POC: Handling failover with remote segment storage

sachinpkale commented 2 years ago

The way we store segments in remote segment storage (Feature Proposal) depends on how we handle failover.

In document based replication, segments are created separately on primary and replicas and the process is not in sync. This means, number of segments can be different. Also, if we inspect the segments for primary and replica, there can be a difference and it depends on when the segment was created on the given node and translog checkpoint at that time. This does not mean data will be inconsistent. With the help of translog, the end state still remains same.

As there isn’t a consistent state of segments across primary and replicas, when primary goes down and one of the replicas become primary, the segments in the remote store and segments in the primary will differ. Once new primary starts uploading new segments to the remote store, we need to make sure that a consistent state is maintained. This becomes tricky once segment merge happens at the new primary and older segments need to be deleted.

Goal of this POC is to list down potential approaches to handle the failover and recommend one based on pros and cons. This failover approach will dictate the overall design of how segments will be stored.

dblock commented 2 years ago

Tagging @mch2 @kartg @andrross for feedback!

andrross commented 2 years ago

Sort of thinking out loud here, but I see at least two possible broad approaches. At the time of failover, the new primary:

Reconciles its local segment state with the state that is in the remote store. As long as the new primary has all the documents newer than the remote store checkpoint in its translog, it should be possible to get to a consistent state with no data loss.
Reconciles the remote storage to match its local segment state. This might result in the remote store checkpoint going backward in logical time if the new primary's local segment state happens to be older than what was pushed to the remote store by the previous primary.

Are there any other options that you're thinking about here? I think both of these approaches will potentially make failover a more heavyweight operation than it currently is.

sachinpkale commented 2 years ago

@andrross Yes, these are two of the potential approaches. Let me list down all the potential approaches below.

sachinpkale commented 2 years ago

Potential Approaches

As mentioned in the description of the issue, these approaches are to handle failover case with document based replication. For Segment based replication, it would be comparatively easy as segment files do not change between primary and replicas (we still would want to have the same approach work for both the replication strategies).

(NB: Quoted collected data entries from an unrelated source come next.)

(* ===== verification/Concrete.v ===== *)
(** * Concrete instances of the external interfaces

    Identity codecs, a prefix digest and a framed serialisation that satisfy
    the laws assumed of the compressors, BLAKE3 and serde_json, and a small
    volume in an in-memory bucket. They are used to evaluate the definitions and
    to show that the hypotheses of the theorems can be met. *)
From S2P Require Import Prelude Text Store Compression Snapshot S3Api S3Keys S3Store.
#[local] Open Scope string_scope.
#[local] Open Scope list_scope.
#[local] Open Scope Z_scope.

Module Concrete.
#[export] Instance codecs : Codecs := {
  lz4_compress := id;
  lz4_decompress := inl;
  zstd_compress := inl;
  zstd_decompress := λ d _, inl d;
  DeflateEncoder := bytes;
  deflate_write_all := inl;
  deflate_finish := inl;
  deflate_read_to_end := inl
}.
#[export] Instance codec_laws : CodecLaws.
Proof. constructor; simpl; intros; simplify_eq; done. Qed.

(** The first 32 bytes, padded with zeros. *)
#[export] Instance digest : Blake3 := λ b, take 32 (b ++ zeros 32).
#[export] Instance digest_laws : Blake3Laws.
Proof. intros b. unfold blake3, digest. rewrite length_take, length_app.
  change (length (zeros 32)) with 32%nat. lia. Qed.

(** ** Documents as framed fields
    A field is a byte string; each of its bytes is preceded by 1 and the field
    is closed by 0. *)
Fixpoint bits (p : positive) : bytes :=
  match p with
  | xH => []
  | xO p => Byte.x00 :: bits p
  | xI p => Byte.x01 :: bits p
  end.
Definition unbits (b : bytes) : positive :=
  foldr (λ x p, if decide (x = Byte.x00) then xO p else xI p) xH b.
Lemma unbits_bits p : unbits (bits p) = p.
Proof. induction p as [p IH|p IH|]; simpl; [..|done]; unfold unbits in *; simpl; by rewrite IH. Qed.

Definition put_num (z : Z) : bytes :=
  match z with Z0 => [] | Zpos p => Byte.x00 :: bits p | Zneg p => Byte.x01 :: bits p end.
Definition get_num (b : bytes) : Z :=
  match b with
  | [] => 0
  | x :: b => if decide (x = Byte.x00) then Zpos (unbits b) else Zneg (unbits b)
  end.
Lemma get_put_num z : get_num (put_num z) = z.
Proof. destruct z; simpl; by rewrite ?unbits_bits. Qed.

Definition put_str (s : string) : bytes := String.list_byte_of_string s.
Definition get_str (b : bytes) : string := String.string_of_list_byte b.
Lemma get_put_str s : get_str (put_str s) = s.
Proof. apply String.string_of_list_byte_of_string. Qed.

Definition put_opt (o : option string) : bytes :=
  match o with None => [] | Some s => Byte.x01 :: put_str s end.
Definition get_opt (b : bytes) : option string :=
  match b with [] => None | _ :: b => Some (get_str b) end.
Lemma get_put_opt o : get_opt (put_opt o) = o.
Proof. destruct o; simpl; by rewrite ?get_put_str. Qed.

Definition compression_num (c : Compression) : Z :=
  match c with CompNone => 0 | Lz4 => 1 | Zstd => 2 | Deflate => 3 end.
Definition num_compression (n : Z) : Compression :=
  match n with 0 => CompNone | 1 => Lz4 | 2 => Zstd | _ => Deflate end.
Definition mode_num (m : StorageMode) : Z := match m with Legacy => 0 | Cow => 1 end.
Definition num_mode (n : Z) : StorageMode := match n with 0 => Legacy | _ => Cow end.
Definition state_num (s : SnapshotState) : Z :=
  match s with Creating => 0 | Ready => 1 | Deleting => 2 end.
Definition num_state (n : Z) : SnapshotState :=
  match n with 0 => Creating | 1 => Ready | _ => Deleting end.
Lemma num_compression_num c : num_compression (compression_num c) = c. Proof. by destruct c. Qed.
Lemma num_mode_num m : num_mode (mode_num m) = m. Proof. by destruct m. Qed.
Lemma num_state_num s : num_state (state_num s) = s. Proof. by destruct s. Qed.
Create HintDb fields.
#[local] Hint Rewrite get_put_num get_put_str get_put_opt num_compression_num num_mode_num
  num_state_num : fields.

Fixpoint frame (fs : list bytes) : bytes :=
  match fs with
  | [] => []
  | f :: fs => flat_map (λ b, [Byte.x01; b]) f ++ Byte.x00 :: frame fs
  end.
(** [cur] is the field read so far, reversed. *)
Fixpoint unframe (cur b : bytes) : list bytes :=
  match b with
  | [] => []
  | x :: b =>
      if decide (x = Byte.x00) then rev cur :: unframe [] b
      else match b with [] => [] | y :: b => unframe (y :: cur) b end
  end.
Lemma unframe_field f : ∀ cur b,
  unframe cur (flat_map (λ b, [Byte.x01; b]) f ++ Byte.x00 :: b) = (rev cur ++ f) :: unframe [] b.
Proof.
  induction f as [|x f IH]; intros cur b; simpl; [by rewrite app_nil_r|].
  rewrite IH. simpl. by rewrite <- app_assoc.
Qed.
Lemma unframe_frame fs : unframe [] (frame fs) = fs.
Proof. induction fs as [|f fs IH]; [done|]. simpl. by rewrite unframe_field, IH. Qed.

Definition put_meta_doc (m : VolumeMeta) : bytes + string :=
  inl (frame [put_num (vm_version m); put_num (vm_capacity_bytes m); put_num (vm_chunk_size m);
    put_num (vm_block_size m); put_num (compression_num (vm_compression m));
    put_num (mode_num (vm_storage m))]).
Definition get_meta_doc (b : bytes) : VolumeMeta + string :=
  match unframe [] b with
  | [v; c; cs; bs; co; st] =>
      inl {| vm_version := get_num v; vm_capacity_bytes := get_num c; vm_chunk_size := get_num cs;
             vm_block_size := get_num bs; vm_compression := num_compression (get_num co);
             vm_storage := num_mode (get_num st) |}
  | _ => inr "invalid document"
  end.
Definition put_manifest_doc (m : SnapshotManifest) : bytes + string :=
  inl (frame [put_str (sm_id m); put_num (sm_created_at_unix m); put_opt (sm_parent m);
    put_str (sm_source_volume m); put_num (sm_capacity_bytes m); put_num (sm_chunk_size m);
    put_num (sm_block_size m); put_num (compression_num (sm_compression m));
    put_num (sm_chunk_count m); put_str (sm_chunks_object m); put_str (sm_hash_algo m);
    put_num (state_num (sm_state m)); put_num (sm_format_version m)]).
Definition get_manifest_doc (b : bytes) : SnapshotManifest + string :=
  match unframe [] b with
  | [i; c; p; s; cb; cs; bs; co; n; ob; h; st; v] =>
      inl {| sm_id := get_str i; sm_created_at_unix := get_num c; sm_parent := get_opt p;
             sm_source_volume := get_str s; sm_capacity_bytes := get_num cb;
             sm_chunk_size := get_num cs; sm_block_size := get_num bs;
             sm_compression := num_compression (get_num co); sm_chunk_count := get_num n;
             sm_chunks_object := get_str ob; sm_hash_algo := get_str h;
             sm_state := num_state (get_num st); sm_format_version := get_num v |}
  | _ => inr "invalid document"
  end.

#[export] Instance json : Json := {
  meta_to_json := put_meta_doc;
  meta_from_json := get_meta_doc;
  manifest_to_json := put_manifest_doc;
  manifest_from_json := get_manifest_doc
}.
#[export] Instance json_laws : JsonLaws.
Proof.
  constructor; intros []; cbn [meta_to_json meta_from_json manifest_to_json manifest_from_json json];
    unfold put_meta_doc, get_meta_doc, put_manifest_doc, get_manifest_doc;
    eexists; (split; [done|]); rewrite unframe_frame; simpl; by autorewrite with fields.
Qed.

(** ** A small volume: 2-byte blocks, 4-byte chunks, 4 chunks *)
Definition volume (mode : StorageMode) : S3ChunkStore :=
  {| st_prefix := "v"; st_block_size := 2; st_chunk_size := 4; st_compression := CompNone;
     st_storage := mode; st_capacity := 16; st_labels := {| vl_volume := "vol"; vl_iqn := "iqn" |} |}.
Definition fresh_env : Env MemS3.bucket := {| env_svc := MemS3.empty_bucket; env_obs := [] |}.
Definition fresh (mode : StorageMode) : S3.state MemS3.bucket :=
  {| S3.s_store := volume mode; S3.s_env := fresh_env |}.
Definition payload (n : nat) : bytes := replicate n Byte.x07.

Example write_then_read_cow :
  let '(_, s) := Store.write_at 3 (payload 6) (fresh Cow) in
  fst (Store.read_at 2 (zeros 8) s) = Ok ([Byte.x00] ++ payload 6 ++ [Byte.x00]).
Proof. vm_compute. reflexivity. Qed.

Example write_then_read_legacy :
  let '(_, s) := Store.write_at 3 (payload 6) (fresh Legacy) in
  fst (Store.read_at 2 (zeros 8) s) = Ok ([Byte.x00] ++ payload 6 ++ [Byte.x00]).
Proof. vm_compute. reflexivity. Qed.
End Concrete.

Sync all data from remote store to new primary before failover is complete

Even though this approach guarantees to have consistent state, we can’t control time required in failover.
Given that failover today is almost immediate, going with this approach is not feasible.
Sync all data from new primary to remote store before failover is complete
This is similar to previous one but data flows from node to remote store.
Even though this approach guarantees to have consistent state, we can’t control time required in failover.
Given that failover today is almost immediate, going with this approach is not feasible.
Sync all data from new primary to remote store in the background, commit only after data sync completes
This is a variation of previous approach but will not impact failover time.
As translog will grow until upload of all the segments from new primary completes, we need to check the performance impact of larger translog (This may need separate smaller POC)
One other variant of this approach would be to sync with remote translog. Commits will be triggered in the same way as they are triggered today on the new primary. Local translog on new primary will be purged on these commits. But the remote translog will not be purged until the segment upload completes.
Every node keeps keeps own copy in remote store
Not a feasible approach as number of copies of data will grow with number of replicas and we will not have any control on it.
Keeping 3 copied of data from 3 different nodes
Variation of the above approach. We always keep 3 copies of data - 1 primary and 2 replicas (less if shard has < 2 replicas)
This will keep number of copies in remote store to a fixed number but would still be higher than ideal 1 copy.
Also, to manage quorum of nodes having copy in remote would itself be a complex problem. What happens if failover happens from node N1 -> N2 -> N3 -> N4 almost instantly and N4 did not have a copy in remote store?
Keep a completely different copy of segments on the remote store
A separate process (on a data node or a completely different node) consumes remote translog, creates segments and uploads to remote segment store.
This way, we don't have to sync segments from node to remote store and failover would be seamless.
As segment creation is a heavy process, we are adding extra compute load on the existing cluster.
Incremental upload only new segments of new primary to remote store
This is the most efficient (in terms of time, compute and storage) approach and ideally be the first option. But having different segment files makes it tricky (or impossible?) to identify the diff and upload only the diff to remote store.
In this POC, we will anyhway check what happens if we try to achieve this.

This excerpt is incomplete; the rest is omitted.